Homosexualité, homoparentalité : tous les modèles sont dans la nature. Et dans la littérature.

 

Elle peut être source de bonheur vécu, de discrimination ou de réflexion : l’homosexualité, à l’école, laisse rarement indifférente. Tout le monde semble posséder un avis sur la question, conservé secret ou affiché comme un étendard. Peut-être aussi que les avis sont modulés en fonction du contexte : l’homosexualité des élèves ou des enseignants ? Vécue sur un mode public ou discret ? Présentée comme une exception dans une palette de relations (faussement) jugées classiques, potentiellement créatrice d’un mimétisme troublant, ou comme un mode de relation parmi d’autres ? A lire les communiqués émanant des syndicats enseignants ou les positionnements des Départements cantonaux de la formation et de l’instruction publique, on retient un message univoque, affirmant le droit à la différence. Le site internet du DFJC (canton de Vaud) pose qu’il « est important d’aborder la diversité d’orientation sexuelle et de genre à l’école, car les recherches démontrent que 5 à 10% de la population est homosexuelle ou en questionnement (et de ce fait 1 à 2 élèves par classe peuvent être concernées) ; l’orientation sexuelle (réelle ou perçue) est la 2ème cause de harcèlement à l’école ; […] certains enfants grandissent dans une famille […] où au moins l'un des parents se définit comme homosexuel, lesbienne, bisexuel·le ou trans »[1]. Autre source, le syndicat du corps enseignant alémanique a publié récemment son deuxième « manuel pour le respect et la protection de l’intégrité », qui prône une ouverture au débat sur l’homosexualité des élèves et du corps enseignant, avec comme perspective de questionner la normalité des orientations sexuelles et de promouvoir une attitude de respect qu’on souhaiterait universel. Faut-il rappeler que des issues fatales découlent (trop) fréquemment encore d’un manque de tolérance à la différence.

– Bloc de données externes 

(* ------------------------------------------------------------------ *)
(* C10: amounts below the fee                                          *)
(* ------------------------------------------------------------------ *)

(** C10.  Let the subscription and the platform pass every check of
    execute_payment that precedes the fee (the volume window, the pause, the
    lifecycle, the due date, the lifetime cap, the 24-hour volume, the
    variance).  If the clamped fee exceeds the subscription's amount, in
    particular if amount < min_fee <= max_fee with basis points in [1, 500],
    execute_payment fails with InsufficientAmount, before any token
    transfer: the handler's working copy of the token accounts is untouched,
    and the world is unchanged. *)
Theorem C10_insufficient_amount (env : Env) (u m fa : Pubkey) (w : World)
  (s : Subscription) (p : PlatformState)
  (Hs : subs w u m = Some s) (Hok : sub_ok s) (Hp : platform w = Some p)
  (Hwin : I64_MIN <= last_volume_reset p + SECONDS_PER_DAY <= I64_MAX)
  (Hpause : emergency_pause p = false) (Hact : is_active s = true)
  (Hpaused : is_paused s = false) (Hdue : next_payment s <= now env)
  (Hcap : total_paid s + amount s <= Z.min U64_MAX (lifetime_cap s))
  (Hvol : 0 <= (if last_volume_reset p + SECONDS_PER_DAY <=? now env
                then 0 else total_volume_24h p) + amount s
            <= Z.min U64_MAX (daily_volume_limit p))
  (Hfee : (exists fee, calculate_fee (amount s) (fee_basis_points p) (min_fee p)
                         (max_fee p) = Ok fee /\ amount s < fee) \/
          (1 <= fee_basis_points p <= 500 /\ min_fee p <= max_fee p /\
           amount s < min_fee p)) :
  run_instruction env (ExecutePayment u m fa) w
  = (w, Err (rerr Recurring.InsufficientAmount)) /\
  tokens (fst (handler env (ExecutePayment u m fa) w)) = tokens w /\
  snd (handler env (ExecutePayment u m fa) w)
  = Err (rerr Recurring.InsufficientAmount).
Proof.
  unfold sub_ok in Hok.
  assert (Hf : exists fee, calculate_fee (amount s) (fee_basis_points p) (min_fee p)
                             (max_fee p) = Ok fee /\ amount s < fee).
  { destruct Hfee as [Hf | [Hbp [Hm Hlt]]]; [exact Hf|].
    rewrite calculate_fee_no_overflow by (unfold U64_MAX in *; lia).
    eexists; split; [reflexivity | lia]. }
  clear Hfee. destruct Hf as [fee [Hcf Hlt]].
  unfold run_instruction.
  destruct (handler env (ExecutePayment u m fa) w) as [w1 r] eqn:H; simpl.
  destruct w as [pl sb tk rg mc rv]; simpl in Hs, Hp; subst pl.
  destruct (last_volume_reset p + SECONDS_PER_DAY <=? now env) eqn:Ewin in Hvol.
  all: exec_handler H.
  (* the loaded subscription is the one of the hypotheses *)
  all: repeat match goal with Hx : Some _ = Some _ |- _ => injection Hx as Hx; subst end.
  all: repeat match goal with
         | Hx : calculate_fee _ _ _ _ = _ |- _ =>
             tryif constr_eq Hx Hcf then fail else (simpl in Hx; rewrite Hcf in Hx)
         end.
  all: repeat match goal with
         | Hx : calculate_fee _ _ _ _ = _ |- _ =>
             tryif constr_eq Hx Hcf then fail else rewrite Hcf in Hx
         end.
  all: facts; try congruence.
  all: repeat match goal with Hx : Ok _ = Ok _ |- _ => injection Hx as Hx; subst end.
  all: unfold u64_abs_diff in *;
    replace (amount s - original_amount s) with 0 in * by lia; simpl in *.
  all: try (assert (0 <= original_amount s / 10) by (apply Z.div_pos; lia);
            unfold U64_MAX in *; lia).
  all: injection H as <- <-; split; [reflexivity | split; reflexivity].
Qed.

Les freins communément opposés à ce dialogue décomplexé autour des orientations sexuelles sont notamment l’apanage de ceux et de celles qui pensent que parce qu’on aura évoqué l’homosexualité, l’attirance pour quelqu’un du même sexe pourrait émerger chez des élèves qui n’auraient jamais envisagé ce possible auparavant. Ne souhaitant pas entrer dans ce débat (est-ce que le dialogue entre corps enseignant et élèves ouvre de possibles modalités de relation qui n’appartenaient pas à l’élève, ou est-ce qu’il permet à ce qui était émergent d’advenir ?), même si l’auteure de la chronique cultive un positionnement propre sur la question, ce texte n’ira pas plus loin dans la contextualisation de la thématisation de l’homosexualité à l’école. Ou plutôt, considérant que les lecteurs et lectrices qui n’ont pas abandonné la lecture de cette chronique à ce stade pensent peut-être que la question mérite d’être abordée, ce texte propose à présent d’interroger la manière dont quelques albums destinés à jeunesse s’emparent de ce thème. Car, oui, la littérature peut (aussi) servir une autre cause qu’elle-même.

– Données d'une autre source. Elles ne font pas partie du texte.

(* ===== verification/Prelude.v ===== *)
(** * Frankenqueue: a verification library for the durable message queue

    The program is a message queue server in Go: named queues with priorities,
    delays, leases and dead letters, kept in memory and made durable by one
    write ahead log, behind an HTTP interface.  This library models the package
    [queue] (src/queue), the handlers (src/api.go), the process (src/main.go) and
    the demonstration client (src/cmd/demo) and proves what they promise.  It is a
    shallow embedding: every Go function is a Rocq function of the same name over
    explicit state, and every one can be run.

    ** How the code is modelled

    - Integers are [Z] with the wrap-around of their width written out ([u64],
      [i64]); an instant is a [Z] of nanoseconds since the zero [time.Time], a
      duration an [int64] of nanoseconds.
    - A [*Msg] is a location of a queue's store ([mem]); the heaps, the lease
      table and the dead letter list hold locations, so a message reached two
      ways is one message, and the index that [container/heap] keeps in it is
      modelled where it is.
    - [(T, error)] is [result T]; a panic is the [None] of an enclosing [option].
      That no operation panics is part of the theorems about it.
    - Every method holds its mutex from beginning to end, so a call is one step
      and what several clients do to one queue is any sequence of calls.  The
      exceptions are taken apart: [Receive] is attempts between the calls of
      others, [Replay] is a collecting and a publishing half, and the pump ticks
      between calls.
    - A handler is a function first ([Api]), then a goroutine ([Threads]): a tree
      of critical sections with a scheduler between any two of them, run in a pool
      with the handlers of other requests and the pump.  [ThreadOps] shows that a
      handler alone is the function.
    - What the environment of a client does is a tape, one entry for a request.
    - The clock, random bytes, the answers of the file system, the map order of
      [range] and what a JSON body decodes to are arguments.
    - Loops that are not structural take fuel computed from the data (the size
      of a heap, the bytes left to read), and that it is enough is proved.

    ** Files

    - [Prelude]: this header, machine integers, results, time, list lemmas, the hint
      databases [words] (machine arithmetic) and [frame] (what an operation leaves
      alone) with the tactic [framed].
    - [ContainerHeap]: Go's [container/heap] over an interface
      ([HeapInterface]): Init, Push, Pop, Remove, Fix, on a list and, by the
      simulation [HeapSim], on any implementation.
    - [Msg]: msg.go and the data of queue.go and wal.go: [Msg], [Config], [Rec]
      (the log's Record), the errors.
    - [Heaps]: heaps.go: [msgHeap] as an instance of [HeapInterface], the comparators.
    - [LogStore]: what a queue asks of its log, as the class [Log] with [LogLaws],
      and an in-memory log that meets it.  [WalOps] proves the real log does.
    - [Queue]: queue.go, all but the waiting: New, Enqueue, tryReceive, Ack,
      Extend, Nack, Tick, ReplayDLQ, Stats.
    - [QueueInv], [QueueSpec], [QueueOps], [QueueReceive], [Calls], [Effects],
      [History]: the invariant [wf]; the abstract machine (a map from messages to
      places and its steps [astep], in a [world] that says what the environment
      does); one lemma per operation; calls as values and reachability; what a
      call can change; inductions over runs.
    - [Receive]: the long poll of [Queue.Receive] as rounds.
    - [QueueProps], [ReceiveProps], [HeapProps]: the theorems about one queue.
    - [Bytes], [Encoding], [Wal]: CRC-32 and big-endian words; what is assumed of
      [encoding/json] ([JsonLaws]); wal.go over a file that has a cached and a
      durable content and may fail or write short at any call.
    - [WalOps], [WireCodec], [WalProps]: scans as folds, the log's state, repair,
      compaction; a concrete codec that meets [JsonLaws]; the theorems.
    - [Manager]: manager.go: recover, restore, Open, Create, Get, List, Bookmark,
      Replay, Compact, one tick of pump, Close.
    - [Recovery], [Restore], [ManagerOps], [CompactOps], [ManagerRun],
      [ReplayOps], [Compacted], [Faults], [FaultRun], [ManagerProps]: what a list
      of records says of a queue ([stage]) and how memory [mirrors] it;
      reinstalling it; recovery and compaction of the whole log; runs of a manager
      and the invariant [healthy] (memory and log agree); replays; the weaker
      invariant [enduring] of runs in which writes fail; the theorems.
    - [Api], [ApiOps], [ApiProps]: api.go: every handler over decoded requests, a
      lemma for each, the theorems.
    - [Server], [ServerOps], [Shutdown], [ServerProps]: main.go: the process as a
      list of events between start and stop; every event as a recorded run of the
      manager ([mtrace]); closing the log; the theorems.
    - [Threads], [ThreadOps], [ThreadRun], [Linear], [Wakeup], [ThreadProps]: the
      goroutines of api.go, queue.go and manager.go: a [task] for each handler and
      for the pump, [schedule]; that a task alone is its handler; every move of a
      schedule as a step of the manager; requests that take effect in one section;
      parked polls; the theorems.
    - [Late], [Cuts], [LateProps]: the end of main.go when handlers outlive the
      drain: the sections the close falls into ([cut_turns]), the pool that goes on
      with every write refused ([after_close]), and what that leaves.
    - [Demo], [DemoOps], [DemoProps]: cmd/demo: the tour as a [client], the six
      producers and consumers of its last section by request; the bodies ready and
      handed out while no lease runs out; the theorems.

    ** What is proved

    - Restart and durability: from every state reached without a failed write, a
      restart rebuilds the same queues and messages, leases apart, whatever torn
      record the crash left ([restart_is_exact]); a 201 and an acknowledged 200
      survive it ([created_message_survives], [acked_message_is_gone]); a message
      once accepted outlives any later failed writes
      ([accepted_survives_faults]); a
      compaction is invisible to it ([compaction_is_equivalent]) and atomic
      ([compact_is_atomic]); how the records of different queues interleave in
      the log makes no difference ([recovery_ignores_interleaving]); durable
      appends are on the disk and read back first ([durable_append]); of a torn log
      exactly the complete records are read ([recover_torn_log]); damaged ones are
      noticed.
    - One queue: every call is total, keeps the invariant and is a run of the
      abstract machine ([queue_refines]); leases are exclusive; nothing is lost;
      attempts are bounded; delivery is in order; no wake-up is missed; each
      operation does exactly what it says; a long poll ends.
    - The manager: creation is durable before it is visible; messages without a
      queue stop recovery; a bookmark is refused from the first compaction after it
      on, restarts included ([bookmarks_expire]); a replay is finite and counts what
      it published.
    - The HTTP surface: every request leaves the server sound and is answered, but
      for a poll that is still waiting, with neither a message nor its deadline
      reached ([serve_is_total]);
      an answer that blames the client has changed no message; durations are
      bounded before they are multiplied.
    - The process: what a request does is a run of the manager
      ([requests_are_runs]), so the theorems about runs hold of the server; it
      serves until stopped ([main_serves]); after a stop by signal the disk has
      everything, group commit or not ([graceful_stop_is_exact]), and after a forced
      stop, wherever the close fell, no message is missing and no handler that
      outlived it has promised anything more ([forced_stop_loses_nothing]).
    - Goroutines: in any schedule most requests take effect at one moment, with the
      answer the function of the handler gives then
      ([requests_take_effect_at_once]), and all of them together are a run of the
      manager ([interleavings_are_runs]), so the theorems about runs hold of every
      interleaving; a parked poll can go on as soon as a message is ready
      ([parked_poll_goes_on]).
    - The client: the concurrent section counts every message once in every
      interleaving of its requests ([demo_counts_each_once]).  (That the tour prints
      what its narration promises is one test run, [tour_tells_the_truth].)
    - Seven defects, as theorems: a failed Nack drops its message from memory
      ([nack_error_drops_message]) and a compaction then from the disk
      ([failed_nack_compacted_away]); offset zero escapes the epoch check
      ([replay_from_zero_duplicates]); createQueue lets a wrapped visibility
      through ([create_visibility_overflow]); group commit acknowledges before
      it syncs ([group_commit_defers]); a compaction can come between the epoch
      check of a replay and its scan ([replay_races_compaction]); a read that fails
      during recovery cuts off intact records ([read_error_truncates]).  Lesser ones
      are beside the properties: [failed_park_wakes_nobody],
      [refused_batch_is_counted], [failed_create_blames_client],
      [late_ack_is_refused].

    ** Assumptions

    - [JsonLaws]: what Marshal writes Unmarshal can read, and records whose texts
      are UTF-8 and whose numbers fit ([json_safe]) come back the same.
    - Identifiers drawn at random do not repeat, sequence numbers stay below
      2^64, and in the theorems about restarts the clock does not run backwards
      across one.
    - The file: a write stores all its bytes, or fails and stores a proper prefix of
      them, which stays in the file behind the end of the log until something is
      written over it; a restart reads the whole file.  [Sync] makes the cached
      content durable, a rename is atomic.  A read of a scan may fail anywhere
      ([se_read]); the theorems about restarts are about reads that succeed.
    - Reading a restart: the bytes behind the end of the log do not begin with a
      whole record by chance ([torn]); [failed_write_torn], [torn_cut] and
      [torn_text] have the cases in which that is certain.
    - [restart_is_exact] and its kin say what a process that dies leaves; what
      survives a dying machine is in [WalProps].  Their hypothesis [mreach] is a
      history in which no call reported a failure; [accepted_survives_faults] is
      about the others.

    ** Not modelled

    - The mutexes themselves, the memory model and the data race freedom of the
      code; so nothing is said of deadlocks.  A method that writes several records
      writes them back to back: no other queue's record comes between them in the
      log ([recovery_ignores_interleaving] says why that is enough), and only the
      close of the log can ([Cuts]).
    - The flusher as a goroutine (one tick of it is an event of [Server]); the stop
      channels, which [Server.main] models by their effect.
    - The HTTP router and server, the JSON decoder and encoder, [withLogging], the
      texts of errors, the closing of file handles.
    - Of main.go, the parsing of flags, the log lines and the HTTP server; a
      compaction that is still running after a forced stop, which opens the log
      again.
    - Of cmd/demo, the narration without values, the address flag and the time that
      passes in a [Sleep], which is only in the clock of the next request; in its
      concurrent section a poll that waits is not interleaved with other requests. *)

From Stdlib Require Export ZArith Lia.
From stdpp Require Export base option gmap strings list fin_maps sorting.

Des albums, qui traitent de la question, sans la nommer

Dans le cadre d’une formation initiale à la HEP Vaud consacré à la littérature de jeunesse à l’école), j’ai sélectionné quatre albums de littérature de jeunesse et les ai soumis à la sagacité d’une quinzaine d’étudiant·e·s. Sensibles (ou non) au graphisme, aux métaphores ou aux emprunts des genres, séduit·e·s par certains livres ou au contraire circonspects par certains choix littéraires, les étudiant·e·s ont classé les albums en deux catégories : ceux qui explorent le thème implicitement ou explicitement. Commençons par le premier ensemble, qui jamais ne recourt au terme « homosexualité » ou à l’un de ses dérivés.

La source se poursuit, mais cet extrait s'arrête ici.